- EXTRACTED MATERIAL:
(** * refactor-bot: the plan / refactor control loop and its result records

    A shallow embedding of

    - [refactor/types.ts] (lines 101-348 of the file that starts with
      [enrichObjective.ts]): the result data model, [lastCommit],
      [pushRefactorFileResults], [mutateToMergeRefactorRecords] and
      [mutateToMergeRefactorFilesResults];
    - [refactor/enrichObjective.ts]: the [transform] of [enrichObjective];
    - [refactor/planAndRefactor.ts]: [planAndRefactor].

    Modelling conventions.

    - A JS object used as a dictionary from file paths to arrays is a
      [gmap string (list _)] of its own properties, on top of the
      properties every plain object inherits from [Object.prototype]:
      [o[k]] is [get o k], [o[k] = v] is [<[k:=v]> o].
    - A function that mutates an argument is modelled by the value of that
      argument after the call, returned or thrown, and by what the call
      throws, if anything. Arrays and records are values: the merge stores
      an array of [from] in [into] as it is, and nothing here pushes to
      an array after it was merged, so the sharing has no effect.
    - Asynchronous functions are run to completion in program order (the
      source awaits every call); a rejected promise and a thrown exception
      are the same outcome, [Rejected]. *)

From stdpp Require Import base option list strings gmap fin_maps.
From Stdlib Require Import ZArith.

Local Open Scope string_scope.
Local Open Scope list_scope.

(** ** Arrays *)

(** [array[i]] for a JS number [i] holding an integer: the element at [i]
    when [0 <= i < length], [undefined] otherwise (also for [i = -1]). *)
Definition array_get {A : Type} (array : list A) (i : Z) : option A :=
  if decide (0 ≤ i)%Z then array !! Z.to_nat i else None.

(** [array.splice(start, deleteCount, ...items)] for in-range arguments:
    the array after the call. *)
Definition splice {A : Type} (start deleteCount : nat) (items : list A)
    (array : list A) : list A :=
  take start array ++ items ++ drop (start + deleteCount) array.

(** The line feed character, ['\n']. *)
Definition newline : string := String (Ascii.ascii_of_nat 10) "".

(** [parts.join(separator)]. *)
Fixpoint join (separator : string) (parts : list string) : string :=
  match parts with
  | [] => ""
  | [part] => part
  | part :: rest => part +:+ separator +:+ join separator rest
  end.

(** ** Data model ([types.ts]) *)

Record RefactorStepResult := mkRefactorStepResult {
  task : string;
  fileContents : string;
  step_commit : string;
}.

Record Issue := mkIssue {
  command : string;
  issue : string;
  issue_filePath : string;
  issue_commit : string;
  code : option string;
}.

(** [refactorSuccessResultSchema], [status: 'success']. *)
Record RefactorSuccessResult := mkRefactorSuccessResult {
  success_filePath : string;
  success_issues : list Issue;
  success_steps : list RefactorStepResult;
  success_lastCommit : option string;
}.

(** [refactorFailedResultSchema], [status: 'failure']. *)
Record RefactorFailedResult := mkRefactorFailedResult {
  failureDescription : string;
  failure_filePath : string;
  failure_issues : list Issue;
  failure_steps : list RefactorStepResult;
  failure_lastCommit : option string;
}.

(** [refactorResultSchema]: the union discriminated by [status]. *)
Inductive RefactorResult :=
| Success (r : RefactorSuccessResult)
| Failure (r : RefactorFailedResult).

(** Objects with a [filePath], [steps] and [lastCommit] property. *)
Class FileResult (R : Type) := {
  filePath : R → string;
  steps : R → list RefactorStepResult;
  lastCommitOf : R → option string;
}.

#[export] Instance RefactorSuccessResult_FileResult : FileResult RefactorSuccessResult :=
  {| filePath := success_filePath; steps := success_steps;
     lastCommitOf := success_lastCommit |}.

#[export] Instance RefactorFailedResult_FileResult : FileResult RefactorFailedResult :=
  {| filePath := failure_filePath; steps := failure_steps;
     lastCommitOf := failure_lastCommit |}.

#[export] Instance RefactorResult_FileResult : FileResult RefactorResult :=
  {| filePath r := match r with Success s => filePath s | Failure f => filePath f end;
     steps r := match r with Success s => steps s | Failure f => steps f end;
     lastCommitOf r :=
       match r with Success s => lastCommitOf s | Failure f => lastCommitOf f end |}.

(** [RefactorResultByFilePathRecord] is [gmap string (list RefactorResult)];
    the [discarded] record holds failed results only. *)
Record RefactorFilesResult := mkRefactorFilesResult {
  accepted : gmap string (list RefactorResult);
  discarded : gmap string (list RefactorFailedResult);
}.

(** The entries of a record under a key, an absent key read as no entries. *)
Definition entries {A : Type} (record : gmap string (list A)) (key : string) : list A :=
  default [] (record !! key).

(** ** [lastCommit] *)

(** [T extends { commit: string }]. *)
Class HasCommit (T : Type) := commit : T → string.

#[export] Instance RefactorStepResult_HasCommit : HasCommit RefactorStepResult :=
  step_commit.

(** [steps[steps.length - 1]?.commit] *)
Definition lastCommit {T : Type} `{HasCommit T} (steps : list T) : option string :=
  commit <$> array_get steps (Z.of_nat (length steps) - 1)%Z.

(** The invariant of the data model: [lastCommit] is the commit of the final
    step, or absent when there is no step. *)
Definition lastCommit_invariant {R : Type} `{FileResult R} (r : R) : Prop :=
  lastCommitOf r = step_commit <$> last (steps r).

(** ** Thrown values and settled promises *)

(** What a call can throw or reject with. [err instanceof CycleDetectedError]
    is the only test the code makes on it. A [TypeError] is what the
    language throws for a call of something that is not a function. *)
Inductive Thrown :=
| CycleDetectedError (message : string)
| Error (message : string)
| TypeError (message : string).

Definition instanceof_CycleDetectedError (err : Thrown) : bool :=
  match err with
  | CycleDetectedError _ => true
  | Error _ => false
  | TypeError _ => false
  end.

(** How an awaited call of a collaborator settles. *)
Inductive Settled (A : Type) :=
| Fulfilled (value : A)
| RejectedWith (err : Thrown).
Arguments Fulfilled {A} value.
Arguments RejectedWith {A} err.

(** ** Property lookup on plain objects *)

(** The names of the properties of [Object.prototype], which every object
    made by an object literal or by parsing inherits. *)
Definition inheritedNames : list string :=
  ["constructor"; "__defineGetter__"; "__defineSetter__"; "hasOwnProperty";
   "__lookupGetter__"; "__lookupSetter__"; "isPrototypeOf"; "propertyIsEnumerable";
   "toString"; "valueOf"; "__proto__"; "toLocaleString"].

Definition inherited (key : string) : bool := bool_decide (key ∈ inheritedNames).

- WORK REQUIRED: Nothing in the listing should change; repeat it in full.

- RESPONSE TO THIS EXERCISE:
(** * refactor-bot: the plan / refactor control loop and its result records

    A shallow embedding of

    - [refactor/types.ts] (lines 101-348 of the file that starts with
      [enrichObjective.ts]): the result data model, [lastCommit],
      [pushRefactorFileResults], [mutateToMergeRefactorRecords] and
      [mutateToMergeRefactorFilesResults];
    - [refactor/enrichObjective.ts]: the [transform] of [enrichObjective];
    - [refactor/planAndRefactor.ts]: [planAndRefactor].

    Modelling conventions.

    - A JS object used as a dictionary from file paths to arrays is a
      [gmap string (list _)] of its own properties, on top of the
      properties every plain object inherits from [Object.prototype]:
      [o[k]] is [get o k], [o[k] = v] is [<[k:=v]> o].
    - A function that mutates an argument is modelled by the value of that
      argument after the call, returned or thrown, and by what the call
      throws, if anything. Arrays and records are values: the merge stores
      an array of [from] in [into] as it is, and nothing here pushes to
      an array after it was merged, so the sharing has no effect.
    - Asynchronous functions are run to completion in program order (the
      source awaits every call); a rejected promise and a thrown exception
      are the same outcome, [Rejected]. *)

From stdpp Require Import base option list strings gmap fin_maps.
From Stdlib Require Import ZArith.

Local Open Scope string_scope.
Local Open Scope list_scope.

(** ** Arrays *)

(** [array[i]] for a JS number [i] holding an integer: the element at [i]
    when [0 <= i < length], [undefined] otherwise (also for [i = -1]). *)
Definition array_get {A : Type} (array : list A) (i : Z) : option A :=
  if decide (0 ≤ i)%Z then array !! Z.to_nat i else None.

(** [array.splice(start, deleteCount, ...items)] for in-range arguments:
    the array after the call. *)
Definition splice {A : Type} (start deleteCount : nat) (items : list A)
    (array : list A) : list A :=
  take start array ++ items ++ drop (start + deleteCount) array.

(** The line feed character, ['\n']. *)
Definition newline : string := String (Ascii.ascii_of_nat 10) "".

(** [parts.join(separator)]. *)
Fixpoint join (separator : string) (parts : list string) : string :=
  match parts with
  | [] => ""
  | [part] => part
  | part :: rest => part +:+ separator +:+ join separator rest
  end.

(** ** Data model ([types.ts]) *)

Record RefactorStepResult := mkRefactorStepResult {
  task : string;
  fileContents : string;
  step_commit : string;
}.

Record Issue := mkIssue {
  command : string;
  issue : string;
  issue_filePath : string;
  issue_commit : string;
  code : option string;
}.

(** [refactorSuccessResultSchema], [status: 'success']. *)
Record RefactorSuccessResult := mkRefactorSuccessResult {
  success_filePath : string;
  success_issues : list Issue;
  success_steps : list RefactorStepResult;
  success_lastCommit : option string;
}.

(** [refactorFailedResultSchema], [status: 'failure']. *)
Record RefactorFailedResult := mkRefactorFailedResult {
  failureDescription : string;
  failure_filePath : string;
  failure_issues : list Issue;
  failure_steps : list RefactorStepResult;
  failure_lastCommit : option string;
}.

(** [refactorResultSchema]: the union discriminated by [status]. *)
Inductive RefactorResult :=
| Success (r : RefactorSuccessResult)
| Failure (r : RefactorFailedResult).

(** Objects with a [filePath], [steps] and [lastCommit] property. *)
Class FileResult (R : Type) := {
  filePath : R → string;
  steps : R → list RefactorStepResult;
  lastCommitOf : R → option string;
}.

#[export] Instance RefactorSuccessResult_FileResult : FileResult RefactorSuccessResult :=
  {| filePath := success_filePath; steps := success_steps;
     lastCommitOf := success_lastCommit |}.

#[export] Instance RefactorFailedResult_FileResult : FileResult RefactorFailedResult :=
  {| filePath := failure_filePath; steps := failure_steps;
     lastCommitOf := failure_lastCommit |}.

#[export] Instance RefactorResult_FileResult : FileResult RefactorResult :=
  {| filePath r := match r with Success s => filePath s | Failure f => filePath f end;
     steps r := match r with Success s => steps s | Failure f => steps f end;
     lastCommitOf r :=
       match r with Success s => lastCommitOf s | Failure f => lastCommitOf f end |}.

(** [RefactorResultByFilePathRecord] is [gmap string (list RefactorResult)];
    the [discarded] record holds failed results only. *)
Record RefactorFilesResult := mkRefactorFilesResult {
  accepted : gmap string (list RefactorResult);
  discarded : gmap string (list RefactorFailedResult);
}.

(** The entries of a record under a key, an absent key read as no entries. *)
Definition entries {A : Type} (record : gmap string (list A)) (key : string) : list A :=
  default [] (record !! key).

(** ** [lastCommit] *)

(** [T extends { commit: string }]. *)
Class HasCommit (T : Type) := commit : T → string.

#[export] Instance RefactorStepResult_HasCommit : HasCommit RefactorStepResult :=
  step_commit.

(** [steps[steps.length - 1]?.commit] *)
Definition lastCommit {T : Type} `{HasCommit T} (steps : list T) : option string :=
  commit <$> array_get steps (Z.of_nat (length steps) - 1)%Z.

(** The invariant of the data model: [lastCommit] is the commit of the final
    step, or absent when there is no step. *)
Definition lastCommit_invariant {R : Type} `{FileResult R} (r : R) : Prop :=
  lastCommitOf r = step_commit <$> last (steps r).

(** ** Thrown values and settled promises *)

(** What a call can throw or reject with. [err instanceof CycleDetectedError]
    is the only test the code makes on it. A [TypeError] is what the
    language throws for a call of something that is not a function. *)
Inductive Thrown :=
| CycleDetectedError (message : string)
| Error (message : string)
| TypeError (message : string).

Definition instanceof_CycleDetectedError (err : Thrown) : bool :=
  match err with
  | CycleDetectedError _ => true
  | Error _ => false
  | TypeError _ => false
  end.

(** How an awaited call of a collaborator settles. *)
Inductive Settled (A : Type) :=
| Fulfilled (value : A)
| RejectedWith (err : Thrown).
Arguments Fulfilled {A} value.
Arguments RejectedWith {A} err.

(** ** Property lookup on plain objects *)

(** The names of the properties of [Object.prototype], which every object
    made by an object literal or by parsing inherits. *)
Definition inheritedNames : list string :=
  ["constructor"; "__defineGetter__"; "__defineSetter__"; "hasOwnProperty";
   "__lookupGetter__"; "__lookupSetter__"; "isPrototypeOf"; "propertyIsEnumerable";
   "toString"; "valueOf"; "__proto__"; "toLocaleString"].

Definition inherited (key : string) : bool := bool_decide (key ∈ inheritedNames).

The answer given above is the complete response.